I am looking at getting 6 products from Peptidepros.   I want some input.  What 6 would be your choice and why?


----------



## mickems (Feb 24, 2015)

pt141- for libido enhancement
mt2 for tan and libido
igf -1 lr3  for healing/ recovery(although I have never taken this one but find it interesting)

plenty of others I would like to try but haven't. btw congratz Bug.


----------



## Cobra Strike (Feb 25, 2015)

Dont waste your money on igf from anywhere...its all fake. Trust me...i paid thousands for that info


----------



## HydroEJP88 (Feb 25, 2015)

Cobra Strike said:


> Dont waste your money on igf from anywhere...its all fake. Trust me...i paid thousands for that info



If by paid thousands do you mean you found out the hard way?

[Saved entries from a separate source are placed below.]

(** [d[key] = v] *)
Fixpoint set (d : dict) (key : string) (v : value) : dict :=
  match d with
  | [] => [(key, v)]
  | (k, w) :: d' =>
      if String.eqb k key then (k, v) :: d' else (k, w) :: set d' key v
  end.

(** [s.split(sep)] for a separator of one character *)
Fixpoint split (sep : ascii) (s : string) : list string :=
  match s with
  | EmptyString => [EmptyString]
  | String c s' =>
      if Ascii.eqb c sep then EmptyString :: split sep s'
      else
        match split sep s' with
        | [] => [String c EmptyString]
        | t :: ts => String c t :: ts
        end
  end.

(** [sep.join(l)] *)
Fixpoint join (sep : ascii) (l : list string) : string :=
  match l with
  | [] => EmptyString
  | [t] => t
  | t :: l' => (t ++ String sep (join sep l'))%string
  end.

(** The value of a named group: [None] when the group took no part in
    the match. *)
Definition of_group (g : option string) : value :=
  match g with
  | None => VNone
  | Some s => VStr s
  end.

End Py.

Import Py.

(** ** parse_datasetname and find_datasets *)

(** What a match of [product_pattern] captured: one entry per named
    group, in the order the docstring of [parse_datasetname] lists the
    keys. *)
Record captures : Type := mkCaptures {
  sensor : option string;
  acquisition_mode : option string;
  orbit : option string;
  start : option string;
  extensions : option string;
  polarization : option string;
  proc_steps : option string
}.
(** X7. [DatabaseStorage.createUser] for an address that is stored, in
    whatever letter case it is written, gives back the stored account and
    writes nothing; for a new address it inserts the lower-cased row, and
    when the generated key is taken it throws the error of the insert.
    [MemStorage.createUser] makes no such test: under a fresh key it adds
    an account whatever is stored. *)
Theorem DatabaseStorage_createUser_gives_back_the_account :
  forall (sd : DatabaseStorage.t) (a : string) (f : Fresh)
         (existing : User.t),
    getUserByWalletAddress sd a = Some existing ->
    createUser sd (InsertUser.mk a) f = Normal (existing, sd)
    /\ (forall b f',
          toLowerCase b = toLowerCase a ->
          createUser sd (InsertUser.mk b) f' = Normal (existing, sd))
    /\ (forall s0 a0 f0,
          getUserByWalletAddress s0 a0 = None ->
          createUser s0 (InsertUser.mk a0) f0
          = match DatabaseStorage.select_users_by_id s0 (uuid f0) with
            | [] =>
                let u := User.mk (uuid f0) (toLowerCase a0) (now f0) in
                Normal (u, DatabaseStorage.mk
                             (DatabaseStorage.users s0 ++ [u])
                             (DatabaseStorage.trips s0))
            | _ :: _ =>
                Throw (mkError
                         "duplicate key value violates unique constraint")
            end)
    /\ (forall (sm : MemStorage.t),
          JsMap.get (MemStorage.users sm) (uuid f) = None ->
          createUser sm (InsertUser.mk a) f
          = Normal (User.mk (uuid f) a (now f),
                    MemStorage.mk
                      (MemStorage.users sm
                       ++ [(uuid f, User.mk (uuid f) a (now f))])
                      (MemStorage.trips sm))).
Proof.
  intros sd a f existing Hget.
  assert (Hconflict : forall b f',
            toLowerCase b = toLowerCase a ->
            createUser sd (InsertUser.mk b) f' = Normal (existing, sd)).
  { intros b f' Hb.
    cbn [getUserByWalletAddress createUser DatabaseStorage_IStorage] in *.
    rewrite <- (@db_lookup_case_variant sd a b Hb) in Hget.
    unfold DatabaseStorage.createUser,
      DatabaseStorage.insert_user_onConflictDoNothing.
    cbn [InsertUser.walletAddress].
    pose proof Hget as Hrows.
    unfold DatabaseStorage.getUserByWalletAddress in Hrows.
    destruct (DatabaseStorage.select_users_by_walletAddress sd
                (toLowerCase b)) as [| row rows]; [ discriminate | ].
    cbn [bind fst snd DatabaseStorage.first hd_error].
    now rewrite Hget. }
  split; [ now apply Hconflict | ]. split; [ exact Hconflict | ].
  split.
  - intros s0 a0 f0 Hnone.
    cbn [getUserByWalletAddress createUser DatabaseStorage_IStorage] in *.
    unfold DatabaseStorage.createUser,
      DatabaseStorage.insert_user_onConflictDoNothing.
    cbn [InsertUser.walletAddress].
    pose proof Hnone as Hrows.
    unfold DatabaseStorage.getUserByWalletAddress in Hrows.
    apply first_filter_None in Hrows.
    fold (DatabaseStorage.select_users_by_walletAddress s0 (toLowerCase a0))
      in Hrows.
    rewrite Hrows.
    destruct (DatabaseStorage.select_users_by_id s0 (uuid f0)).
    + reflexivity.
    + cbn [bind]. now rewrite Hnone.
  - intros sm Hfresh. cbn [createUser MemStorage_IStorage].
    unfold MemStorage.createUser. cbn [InsertUser.walletAddress].
    now rewrite JsMap_set_fresh by exact Hfresh.
Qed.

Good to know regardless


----------



## AlphaD (Feb 25, 2015)

Bug i wont list six but i will tell you one in my arsenal........ Ghrp6. When i run orals especially drol, i lose my appetite........this will make your hunger unsatiable...... Easily consume 800 cals in a sitting....


----------



## PillarofBalance (Feb 25, 2015)

I would just stock up on asin and be set for a few years.


----------



## Cobra Strike (Feb 25, 2015)

HydroEJP88 said:


> If by paid thousands do you mean you found out the hard way? Good to know regardless



Yes thats what I mean....and the money is only half of it


----------



## Luscious Lei (Feb 25, 2015)

I would stock up on PT. You never got too much pp rocket fuel.


----------



## Maintenance Man (Feb 25, 2015)

6 vials of MT2. You live in the dirty so you need some more tint when you hit Atown to hang out with Luda.


----------



## Assassin32 (Feb 25, 2015)

I'm with POB, I would stock up on aromasin.


----------



## wabbitt (Feb 25, 2015)

Give one of those MTII's to Kevlin so he can get an erection.


----------



## snake (Feb 25, 2015)

pt-141
MT-2
I know they both work.


----------



## Get Some (Feb 25, 2015)

If I was single, lived alone or with a good friend, and didn't have a job that required more than 8 hours of work per day, I would totally go for some GHRP-2 or 6 (depending on the cycle) combined with GRF. Basically what I'm saying is that the products do work but if you don't have time to pin several times a day at the optimal hours and plan your workouts accordingly, then it's probably not worth it.


----------